▸ **Work order**
Copy nothing from the entries below except the lines from the one containing "1) m); [|lia]." through the one containing "Lemma is_first_ko P", and copy those exactly.

Records contained in a dataset:
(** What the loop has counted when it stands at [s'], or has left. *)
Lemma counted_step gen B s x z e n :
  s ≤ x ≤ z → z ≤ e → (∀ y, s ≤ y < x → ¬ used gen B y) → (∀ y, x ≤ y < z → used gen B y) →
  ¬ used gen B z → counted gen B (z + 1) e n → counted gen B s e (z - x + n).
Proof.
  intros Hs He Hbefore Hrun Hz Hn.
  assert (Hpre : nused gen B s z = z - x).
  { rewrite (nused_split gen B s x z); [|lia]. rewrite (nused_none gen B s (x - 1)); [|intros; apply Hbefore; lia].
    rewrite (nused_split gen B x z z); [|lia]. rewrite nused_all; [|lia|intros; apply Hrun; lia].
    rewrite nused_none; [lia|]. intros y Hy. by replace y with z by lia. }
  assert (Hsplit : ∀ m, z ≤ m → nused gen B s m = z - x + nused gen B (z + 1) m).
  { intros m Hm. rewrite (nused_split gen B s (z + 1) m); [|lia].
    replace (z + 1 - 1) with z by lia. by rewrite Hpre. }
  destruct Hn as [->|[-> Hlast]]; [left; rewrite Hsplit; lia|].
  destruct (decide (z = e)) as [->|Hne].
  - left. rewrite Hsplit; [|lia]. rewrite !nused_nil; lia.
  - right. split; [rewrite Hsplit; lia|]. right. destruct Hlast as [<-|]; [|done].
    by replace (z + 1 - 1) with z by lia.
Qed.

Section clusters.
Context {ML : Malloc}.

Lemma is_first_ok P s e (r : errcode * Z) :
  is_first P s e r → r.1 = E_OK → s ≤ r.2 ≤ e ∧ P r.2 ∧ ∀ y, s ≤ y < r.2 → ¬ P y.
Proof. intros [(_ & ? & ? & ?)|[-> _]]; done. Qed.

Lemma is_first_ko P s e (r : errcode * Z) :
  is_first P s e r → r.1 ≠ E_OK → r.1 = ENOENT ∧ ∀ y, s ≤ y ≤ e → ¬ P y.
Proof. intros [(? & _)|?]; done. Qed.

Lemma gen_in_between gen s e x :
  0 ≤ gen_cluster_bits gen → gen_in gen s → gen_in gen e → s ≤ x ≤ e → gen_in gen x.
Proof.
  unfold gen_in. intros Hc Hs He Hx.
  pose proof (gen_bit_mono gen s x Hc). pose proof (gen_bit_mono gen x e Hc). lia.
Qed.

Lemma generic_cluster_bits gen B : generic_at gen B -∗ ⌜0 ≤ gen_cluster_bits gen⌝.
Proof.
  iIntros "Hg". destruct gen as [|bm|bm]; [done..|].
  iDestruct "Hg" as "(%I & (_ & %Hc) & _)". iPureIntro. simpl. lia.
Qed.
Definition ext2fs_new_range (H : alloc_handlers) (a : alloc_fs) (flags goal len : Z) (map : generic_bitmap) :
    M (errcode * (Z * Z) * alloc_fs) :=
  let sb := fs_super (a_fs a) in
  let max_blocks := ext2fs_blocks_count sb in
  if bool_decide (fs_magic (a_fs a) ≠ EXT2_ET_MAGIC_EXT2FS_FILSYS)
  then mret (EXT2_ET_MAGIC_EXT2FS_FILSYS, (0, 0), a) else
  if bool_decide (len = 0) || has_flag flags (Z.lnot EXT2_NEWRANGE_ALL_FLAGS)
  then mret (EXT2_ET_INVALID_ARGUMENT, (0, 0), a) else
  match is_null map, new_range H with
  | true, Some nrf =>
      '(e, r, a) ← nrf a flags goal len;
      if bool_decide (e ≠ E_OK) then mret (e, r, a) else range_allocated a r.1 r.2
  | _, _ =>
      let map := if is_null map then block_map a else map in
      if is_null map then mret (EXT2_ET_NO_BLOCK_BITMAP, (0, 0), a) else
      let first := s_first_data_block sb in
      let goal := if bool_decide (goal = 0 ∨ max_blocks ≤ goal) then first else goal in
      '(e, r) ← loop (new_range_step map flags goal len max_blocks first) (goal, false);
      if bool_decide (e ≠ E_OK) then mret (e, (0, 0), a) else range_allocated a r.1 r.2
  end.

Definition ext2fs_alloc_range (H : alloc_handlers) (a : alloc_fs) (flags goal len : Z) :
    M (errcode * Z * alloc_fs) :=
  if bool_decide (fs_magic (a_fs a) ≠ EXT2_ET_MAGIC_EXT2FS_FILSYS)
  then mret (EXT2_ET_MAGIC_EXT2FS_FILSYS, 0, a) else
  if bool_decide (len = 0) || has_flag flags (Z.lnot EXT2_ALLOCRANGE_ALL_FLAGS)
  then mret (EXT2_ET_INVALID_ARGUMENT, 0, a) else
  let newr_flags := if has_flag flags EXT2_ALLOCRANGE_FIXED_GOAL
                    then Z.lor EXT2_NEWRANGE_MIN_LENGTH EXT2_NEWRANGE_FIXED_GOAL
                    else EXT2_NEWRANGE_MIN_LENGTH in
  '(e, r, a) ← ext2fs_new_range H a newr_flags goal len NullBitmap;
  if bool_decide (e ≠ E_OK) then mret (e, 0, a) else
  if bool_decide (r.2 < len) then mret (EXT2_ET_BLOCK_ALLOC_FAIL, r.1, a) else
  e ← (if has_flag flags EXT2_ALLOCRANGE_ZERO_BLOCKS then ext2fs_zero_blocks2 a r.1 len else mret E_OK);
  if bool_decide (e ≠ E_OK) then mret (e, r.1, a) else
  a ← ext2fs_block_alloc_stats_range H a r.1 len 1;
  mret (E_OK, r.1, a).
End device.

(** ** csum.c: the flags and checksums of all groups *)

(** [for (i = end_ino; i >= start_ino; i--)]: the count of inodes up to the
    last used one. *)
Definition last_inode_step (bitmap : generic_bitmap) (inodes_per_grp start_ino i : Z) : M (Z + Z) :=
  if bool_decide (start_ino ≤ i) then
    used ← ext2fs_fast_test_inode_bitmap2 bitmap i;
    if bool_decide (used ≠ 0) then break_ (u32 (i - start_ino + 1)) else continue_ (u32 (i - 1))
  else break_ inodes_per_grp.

▸ **Exercise answer**
  { intros m Hm. rewrite (nused_split gen B s (z + 1) m); [|lia].
    replace (z + 1 - 1) with z by lia. by rewrite Hpre. }
  destruct Hn as [->|[-> Hlast]]; [left; rewrite Hsplit; lia|].
  destruct (decide (z = e)) as [->|Hne].
  - left. rewrite Hsplit; [|lia]. rewrite !nused_nil; lia.
  - right. split; [rewrite Hsplit; lia|]. right. destruct Hlast as [<-|]; [|done].
    by replace (z + 1 - 1) with z by lia.
Qed.

Section clusters.
Context {ML : Malloc}.

Lemma is_first_ok P s e (r : errcode * Z) :
  is_first P s e r → r.1 = E_OK → s ≤ r.2 ≤ e ∧ P r.2 ∧ ∀ y, s ≤ y < r.2 → ¬ P y.
Proof. intros [(_ & ? & ? & ?)|[-> _]]; done. Qed.

Lemma is_first_ko P s e (r : errcode * Z) :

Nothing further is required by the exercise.